Two pupils from King Edward’s School, Bath have been recognised as among the top young poets in the country today, as The Poetry Society announces the winners of The Foyle Young Poets of the Year Award 2020.
In a virtual prize-giving ceremony, Anna and Elise were among the top 15 winners and 85 commended poets who will see their poetry published in a printed winners’ anthology (available from March 2021) or an online anthology. Both anthologies showcase the talent of the winners and are distributed free to thousands of schools, libraries, reading groups and poetry lovers across the UK and the world.
Run by The Poetry Society and generously supported by the Foyle Foundation, this has been an extraordinary 22nd year for the Foyle Young Poets of the Year Award. Since 1998, the award has been finding, celebrating and supporting the very best young poets from around the world, and is firmly established as the leading competition for young poets aged between 11 and 17 years old.
15,966 poems (44% more poems than in 2019) from 6,791 young poets were entered, with a record-breaking 118 countries involved including North Korea, Afghanistan and Ecuador. From these poems, this year’s judges, Keith Jarrett and Maura Dooley, selected 100 winners, made up of 15 top poets and 85 commended poets.
Keith Jarrett, Judge, Foyle Young Poets of the Year Award 2020, said, “It’s been a privilege judging this year’s prize. At a time when so many of us have been physically separated from friends and family, I’ve felt connected to thousands of young voices from around the world [through their words]. The poems have been passionate, political, tender, troubling, humorous and, in many cases, brave.”

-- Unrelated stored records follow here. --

(** * Rain Flow: a shallow embedding of [rain_flow.py]

    The flow fetches a forecast from the weather provider, decides whether
    rain is predicted ([is_raining_this_week]) and posts one of two Slack
    messages.  The Python functions are embedded as Rocq functions over a
    type of Python values; exceptions are an explicit error result, and the
    observable actions of a run (link artifact, HTTP request, retry delay,
    Slack post) are collected in a trace of events. *)

From Stdlib Require Import ZArith List String Ascii Bool Lia.
From Stdlib Require Import Sorting.Permutation.
From Stdlib Require Import Floats.PrimFloat.
Import ListNotations.

Local Open Scope string_scope.
Local Open Scope Z_scope.

Set Warnings "-register-all".

(** ** Python values

    [r.json()] yields the Python image of a JSON document: [None], a [bool],
    an [int], a [float] (an IEEE binary64 number), a [str], a [list] or a
    [dict] with string keys.  A [dict] keeps its keys in insertion order, so
    it is an association list; [dict_get] reads the first binding of a key. *)

Inductive pyval : Type :=
| PNone
| PBool (b : bool)
| PInt (z : Z)
| PFloat (f : float)
| PStr (s : string)
| PList (l : list pyval)
| PDict (d : list (string * pyval)).

(** The exceptions the modelled code can raise.  An exception is modelled
    by its type; its message is not part of the model. *)
Inductive exn : Type :=
| KeyError
| TypeError
| AttributeError
| HTTPError
| ConnectionError
| JSONDecodeError.

(** A Python expression either yields a value or raises. *)
Inductive result (A : Type) : Type :=
| Ok (a : A)
| Raise (e : exn).

Arguments Ok {A} a.
Arguments Raise {A} e.

Definition bind {A B : Type} (r : result A) (k : A -> result B) : result B :=
  match r with
  | Ok a => k a
  | Raise e => Raise e
  end.

Notation "x <- c ;; k" := (bind c (fun x => k))
  (at level 61, c at next level, right associativity).

(** A list comprehension [[f x for x in xs]] evaluates [f] on the elements
    from left to right and stops at the first one that raises. *)
Fixpoint comprehension {A B : Type} (f : A -> result B) (xs : list A)
  : result (list B) :=
  match xs with
  | [] => Ok []
  | x :: xs' =>
      y <- f x ;;
      ys <- comprehension f xs' ;;
      Ok (y :: ys)
  end.

(** A comprehension with a filter and a body, both of which may raise:
    [[body x for x in xs if cond x]]. *)
Fixpoint comprehension_if {A B : Type}
  (cond : A -> result bool) (body : A -> result B) (xs : list A)
  : result (list B) :=
  match xs with
  | [] => Ok []
  | x :: xs' =>
      c <- cond x ;;
      if c then
        y <- body x ;;
        ys <- comprehension_if cond body xs' ;;
        Ok (y :: ys)
      else comprehension_if cond body xs'
  end.

(** *** Primitive operations of the Python data model *)

Fixpoint dict_get (k : string) (d : list (string * pyval)) : option pyval :=
  match d with
  | [] => None
  | (k', v) :: d' => if String.eqb k k' then Some v else dict_get k d'
  end.

(** [v[k]] for a string key [k]. *)
Definition subscript (v : pyval) (k : string) : result pyval :=
  match v with
  | PDict d =>
      match dict_get k d with
      | Some x => Ok x
      | None => Raise KeyError
      end
  | _ => Raise TypeError
  end.

(** The one-character strings of a [str], in order. *)
Fixpoint chars (s : string) : list pyval :=
  match s with
  | EmptyString => []
  | String c s' => PStr (String c EmptyString) :: chars s'
  end.

(** [for x in v]: the elements of a list, the keys of a dict, the characters
    of a string; anything else is not iterable. *)
Definition iterate (v : pyval) : result (list pyval) :=
  match v with
  | PList l => Ok l
  | PDict d => Ok (map (fun kv => PStr (fst kv)) d)
  | PStr s => Ok (chars s)
  | _ => Raise TypeError
  end.

(** [x == k] for a string [k]: only an equal string compares equal. *)
Definition eq_str (k : string) (x : pyval) : bool :=
  match x with
  | PStr s => String.eqb s k
  | _ => false
  end.

Definition is_substring (k s : string) : bool :=
  match String.index 0 k s with
  | Some _ => true
  | None => false
  end.

(** [k in v] for a string [k]: key membership in a dict, element membership
    in a list, substring test in a string. *)
Definition contains (k : string) (v : pyval) : result bool :=
  match v with
  | PDict d =>
      Ok (match dict_get k d with Some _ => true | None => false end)
  | PList l => Ok (existsb (eq_str k) l)
  | PStr s => Ok (is_substring k s)
  | _ => Raise TypeError
  end.

(** [v.get(k, default)]: only a dict has the method. *)
Definition get (v : pyval) (k : string) (default : pyval) : result pyval :=
  match v with
  | PDict d =>
      Ok (match dict_get k d with Some x => x | None => default end)
  | _ => Raise AttributeError
  end.

(** [s >= 1]: defined on numbers ([bool] is a subtype of [int], with
    [True == 1]); ordering [None], a string, a list or a dict against an
    [int] raises [TypeError]. *)
Definition ge_1 (s : pyval) : result bool :=
  match s with
  | PBool b => Ok b
  | PInt z => Ok (1 <=? z)
  | PFloat f => Ok (PrimFloat.leb 1%float f)
  | _ => Raise TypeError
  end.

(** [sum] of a list of booleans counts the [True]s. *)
Fixpoint sum (bs : list bool) : Z :=
  match bs with
  | [] => 0
  | b :: bs' => (if b then 1 else 0) + sum bs'
  end.

(** ** The analysis task *)

Definition is_raining_this_week (data : pyval) : result bool :=
  lst <- subscript data "list" ;;
  forecasts <- iterate lst ;;
  rain <- comprehension_if
            (fun forecast => contains "rain" forecast)
            (fun forecast =>
               r <- subscript forecast "rain" ;;
               get r "3h" (PInt 0))
            forecasts ;;
  flags <- comprehension ge_1 rain ;;
  Ok (if 1 <=? sum flags then true else false).

(** What a caller sees of a result when it does not tell exceptions apart. *)
Definition returned {A : Type} (r : result A) : option A :=
  match r with
  | Ok a => Some a
  | Raise _ => None
  end.

(** ** Observable actions of a run

    What a run does to the outside world, in the order it happens. *)

Inductive event : Type :=
| LinkArtifact (url : string)
| HttpGet (url : string)
| RetryDelay (seconds : Z)
| SlackPost (webhook_secret message : string).

(** A task body produces a trace of events and then returns or raises. *)
Definition task (A : Type) : Type := list event * result A.

Definition ret {A : Type} (a : A) : task A := ([], Ok a).

Definition lift {A : Type} (r : result A) : task A := ([], r).

Definition emit (e : event) : task unit := ([e], Ok tt).

Definition tbind {A B : Type} (t : task A) (k : A -> task B) : task B :=
  match t with
  | (tr, Ok a) => let (tr', r) := k a in ((tr ++ tr')%list, r)
  | (tr, Raise e) => (tr, Raise e)
  end.

Notation "x <~ c ;; k" := (tbind c (fun x => k))
  (at level 61, c at next level, right associativity).

Definition trace {A : Type} (t : task A) : list event := fst t.
Definition outcome {A : Type} (t : task A) : result A := snd t.

(** ** The weather provider and the [requests] calls

    What one call of [requests.get] comes back with: no answer at all, or
    the status code and the body of the response the call returns, which is
    the one at the end of any redirects the call has followed; the body is a
    JSON document or is not. *)

Inductive reply : Type :=
| NoReply
| Response (status_code : Z) (body : option pyval).

(** [create_link(url)] records the URL as a link artifact of the task run. *)
Definition create_link (url : string) : task unit := emit (LinkArtifact url).

(** [requests.get(url)] issues the request; without an answer it raises. *)
Definition requests_get (net : reply) (url : string) : task (Z * option pyval) :=
  ([HttpGet url],
   match net with
   | NoReply => Raise ConnectionError
   | Response status_code body => Ok (status_code, body)
   end).

(** [Response.raise_for_status]: a client error (4xx) or a server error
    (5xx) raises [HTTPError]; every other status passes. *)
Definition is_error_status (status_code : Z) : bool :=
  ((400 <=? status_code) && (status_code <? 500))
  || ((500 <=? status_code) && (status_code <? 600)).

Definition raise_for_status (r : Z * option pyval) : result unit :=
  if is_error_status (fst r) then Raise HTTPError else Ok tt.

(** [Response.json]: the parsed body, or an error when it is not JSON. *)
Definition json (r : Z * option pyval) : result pyval :=
  match snd r with
  | Some data => Ok data
  | None => Raise JSONDecodeError
  end.

(** ** The extraction task *)

Definition request_url (city api_key : string) : string :=
  let base_url := "http://api.openweathermap.org/data/2.5/forecast?" in
  base_url ++ "appid=" ++ api_key ++ "&q=" ++ city.

Definition pull_forecast (city api_key : string) (net : reply) : task pyval :=
  let url := request_url city api_key in
  link_artifact <~ create_link url ;;
  r <~ requests_get net url ;;
  _ <~ lift (raise_for_status r) ;;
  data <~ lift (json r) ;;
  ret data.

(** ** The task runner

    A task declared with [max_retries] and [retry_delay] is run again after
    a failed attempt, as long as retries are left, after waiting for the
    delay; the failure of the last attempt is the failure of the task.
    [body n] is the [n]-th attempt (counted from 0). *)

Fixpoint run_with_retries {A : Type} (max_retries : nat) (retry_delay : Z)
  (attempt : nat) (body : nat -> task A) : task A :=
  match body attempt with
  | (tr, Ok a) => (tr, Ok a)
  | (tr, Raise e) =>
      match max_retries with
      | O => (tr, Raise e)
      | S retries_left =>
          let (tr', r) := run_with_retries retries_left retry_delay (S attempt) body in
          ((tr ++ RetryDelay retry_delay :: tr')%list, r)
      end
  end.

(** [pull_forecast] as decorated: [max_retries=2], a [retry_delay] of 5
    seconds; [provider n] answers the request of the [n]-th attempt. *)
Definition pull_forecast_task (city api_key : string) (provider : nat -> reply)
  : task pyval :=
  run_with_retries 2 5 0 (fun n => pull_forecast city api_key (provider n)).

(** ** Parameter, notification tasks and the flow *)

Record ParameterTask : Type := { name : string; default : string }.

(** A parameter takes the value supplied for its name at run time, and its
    default when none is supplied. *)
Definition resolve (p : ParameterTask) (parameters : list (string * string)) : string :=
  match find (fun kv => String.eqb (fst kv) (name p)) parameters with
  | Some kv => snd kv
  | None => default p
  end.

Definition city : ParameterTask := {| name := "City"; default := "San Francisco" |}.

Record SlackTask : Type := { message : string; webhook_secret : string }.

Definition rain_notification : SlackTask :=
  {| message := "RAIN in the forecast for this week!";
     webhook_secret := "SLACK_WEBHOOK_URL_MHQ" |}.

Definition dry_notification : SlackTask :=
  {| message := "NO RAIN in the forecast for this week!";
     webhook_secret := "SLACK_WEBHOOK_URL_MHQ" |}.

(** Running a notification task posts its message to its webhook.  The
    event is the post; what the webhook answers is not part of the model. *)
Definition notify (t : SlackTask) : task unit :=
  emit (SlackPost (webhook_secret t) (message t)).

(** [with case(task, value): body]: the body runs when the task's result
    equals [value] and is skipped otherwise. *)
Definition case (result_ value : bool) (body : task unit) : task unit :=
  if Bool.eqb result_ value then body else ret tt.

(** One run of the flow: [parameters] are the values supplied by the caller,
    [api_key] is the secret resolved at run time, and [provider n] is the
    provider's answer to the [n]-th request of the run.  A task that fails
    keeps the tasks that depend on it from running. *)
Definition flow (parameters : list (string * string)) (api_key : string)
  (provider : nat -> reply) : task unit :=
  forecast <~ pull_forecast_task (resolve city parameters) api_key provider ;;
  rain <~ lift (is_raining_this_week forecast) ;;
  _ <~ case rain true (notify rain_notification) ;;
  case rain false (notify dry_notification).

(** The notification tasks that fired in a trace. *)
Definition fired (t : SlackTask) (tr : list event) : nat :=
  List.length (filter (fun e =>
            match e with
            | SlackPost w m => String.eqb w (webhook_secret t) && String.eqb m (message t)
            | _ => false
            end) tr).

Judith Palmer, Director, The Poetry Society, acknowledged the difficult choices the judges faced in a bumper year of competition entries. “A huge congratulations to all 100 young poets and an enormous thank you to our judges. This has been a year like no other for Foyle; with the competition launching at the height of the pandemic and the start of lockdown and closure of schools it was uncertain for us how the competition would fare.

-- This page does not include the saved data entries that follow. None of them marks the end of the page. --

Lemma generateFallbackRating_range i :
  (3 <= (generateFallbackRating pf i).1)%Q ∧ ((generateFallbackRating pf i).1 <= 5)%Q.
Proof.
  unfold generateFallbackRating, gbind, gret, random. cbn [fst].
  destruct (Hrand i) as [H0 H1].
  destruct (double_unit _ H0 H1) as [Hd0 Hd1].
  set (d := Js.double (rand pf i)) in *. clearbody d.
  unfold Js.fmul, Js.fadd, Js.fdiv.
  assert (0 <= Js.double (d * 2))%Q as Ha0 by (apply double_nonneg; lra).
  assert (Js.double (d * 2) <= 2)%Q as Ha1
    by (apply double_le; [lra|lra|by vm_compute]).
  set (a := Js.double (d * 2)) in *. clearbody a.
  assert (3 <= Js.double (a + 3))%Q as Hb0
    by (apply double_ge; [lra|lra|by vm_compute]).
  assert (Js.double (a + 3) <= 5)%Q as Hb1
    by (apply double_le; [lra|lra|by vm_compute]).
  set (b := Js.double (a + 3)) in *. clearbody b.
  assert (30 <= Js.double (b * 10))%Q as Hc0
    by (apply double_ge; [lra|lra|by vm_compute]).
  assert (Js.double (b * 10) <= 50)%Q as Hc1
    by (apply double_le; [lra|lra|by vm_compute]).
  set (c := Js.double (b * 10)) in *. clearbody c.
  unfold Js.round. set (x := (c + (1 # 2))%Q).
  assert (30 ≤ Qfloor x)%Z as Hlo.
  { change 30%Z with (Qfloor 30). apply Qfloor_resp_le. unfold x. lra. }
  assert (Qfloor x ≤ 50)%Z as Hhi.
  { apply Z.lt_succ_r. rewrite Zlt_Qlt.
    eapply Qle_lt_trans; [apply Qfloor_le|].
    change (inject_Z (Z.succ 50)) with (51 # 1)%Q. unfold x. lra. }
  rewrite Zle_Qle in Hlo, Hhi.
  change (inject_Z 30) with 30%Q in Hlo. change (inject_Z 50) with 50%Q in Hhi.
  set (y := inject_Z (Qfloor x)) in *. clearbody y. split.
  - apply double_ge; [lra| |by vm_compute]. apply Qle_shift_div_l; lra.
  - apply double_le; [|apply Qle_shift_div_r; lra|by vm_compute].
    apply Qle_shift_div_l; lra.
Qed.

Lemma generateFallbackReviewCount_range i :
  (50 <= (generateFallbackReviewCount pf i).1)%Q.
Proof.
  unfold generateFallbackReviewCount, gbind, gret.
  pose proof (random_below_range 1000 i) as Hr.
  destruct (random_below pf 1000 i) as [k j]. simpl in *.
  change 50%Q with (inject_Z 50). rewrite <- Zle_Qle. lia.
Qed.

Lemma generateSpecialties_nonempty c : generateSpecialties c ≠ [].
Proof.
  unfold generateSpecialties.
  destruct (assoc c specialties_table) as [l|] eqn:Hl; simpl; [|done].
  eapply (assoc_Forall (λ l, Js.slice0 3 l ≠ [])); [|exact Hl].
  Forall_by ltac:(done).
Qed.

Lemma generateDietaryOptions_nonempty c i :
  (generateDietaryOptions pf c i).1 ≠ [].
Proof.
  unfold generateDietaryOptions, gbind, gret.
  pose proof (random_below_range 2 i) as Hr.
  destruct (random_below pf 2 i) as [k j]. simpl in *.
  unfold Js.slice0. destruct (k + 1 <? 0)%Z eqn:Hneg; [lia|].
  destruct (Z.to_nat (k + 1)) eqn:Hk; [lia|done].
Qed.

Lemma inferPriceLevel_range n c :
  (1 <= inferPriceLevel n c)%Q ∧ (inferPriceLevel n c <= 5)%Q.
Proof.
  unfold inferPriceLevel, price_by_name. cbv zeta.
  repeat (match goal with |- context [if ?b then _ else _] => destruct b end;
          [split; by vm_compute|]).
  destruct (assoc c cuisinePriceLevels) as [p|] eqn:Hp; simpl;
    [|split; by vm_compute].
  eapply (assoc_Forall (λ p, (1 <= Js.or_numQ (Some p) 3)%Q
                             ∧ (Js.or_numQ (Some p) 3 <= 5)%Q)); [|exact Hp].
  Forall_by ltac:(split; by vm_compute).
Qed.

End Synthesis.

“It has in fact been amazing to see so many entries. Poetry is a source of self expression, and I think at this time more of us are turning to it to make sense of the world around us, to remember what makes us who we are, and to just lift our spirits. For a young poet to reach the top 100 in such a competitive year is a huge achievement and one to be proud of.”
Anna’s top 15 poem, Barcodes, features in King Edward’s own Anthology this year, and led to Anna being one of two runners-up in the Year 7-8 category of the school’s annual Poetry Competition. Her poem, with columns of text to evoke a barcode, really adds to the meaning and impact of the poem. Commenting on her tremendous achievement of being one of the top young poets of the year, Anna said, ‘The concept for Barcodes came from a podcast called Last Word on Radio 4, which looks at the lives of relatively unknown people. It struck me that all success is not recognised, and that inspired my poem.’
Congratulating both Anna and Elise, Mrs Catherine Bruton, an English teacher at KES, bestselling author, and editor of the School’s Anthology, said, “I am so thrilled for Anna who is possessed of the most glorious imagination and the very soul of a writer – she always has a story (or four!) on the go and she has a poet’s ability to make us see the everyday in a whole new light.
“Elise’s achievement is all the more remarkable in that she has made the top 100 two year’s running. Not that it comes to any surprise to those of us familiar with her work – she spins words into pure gold, her use of language is breathtakingly beautiful and insightful.”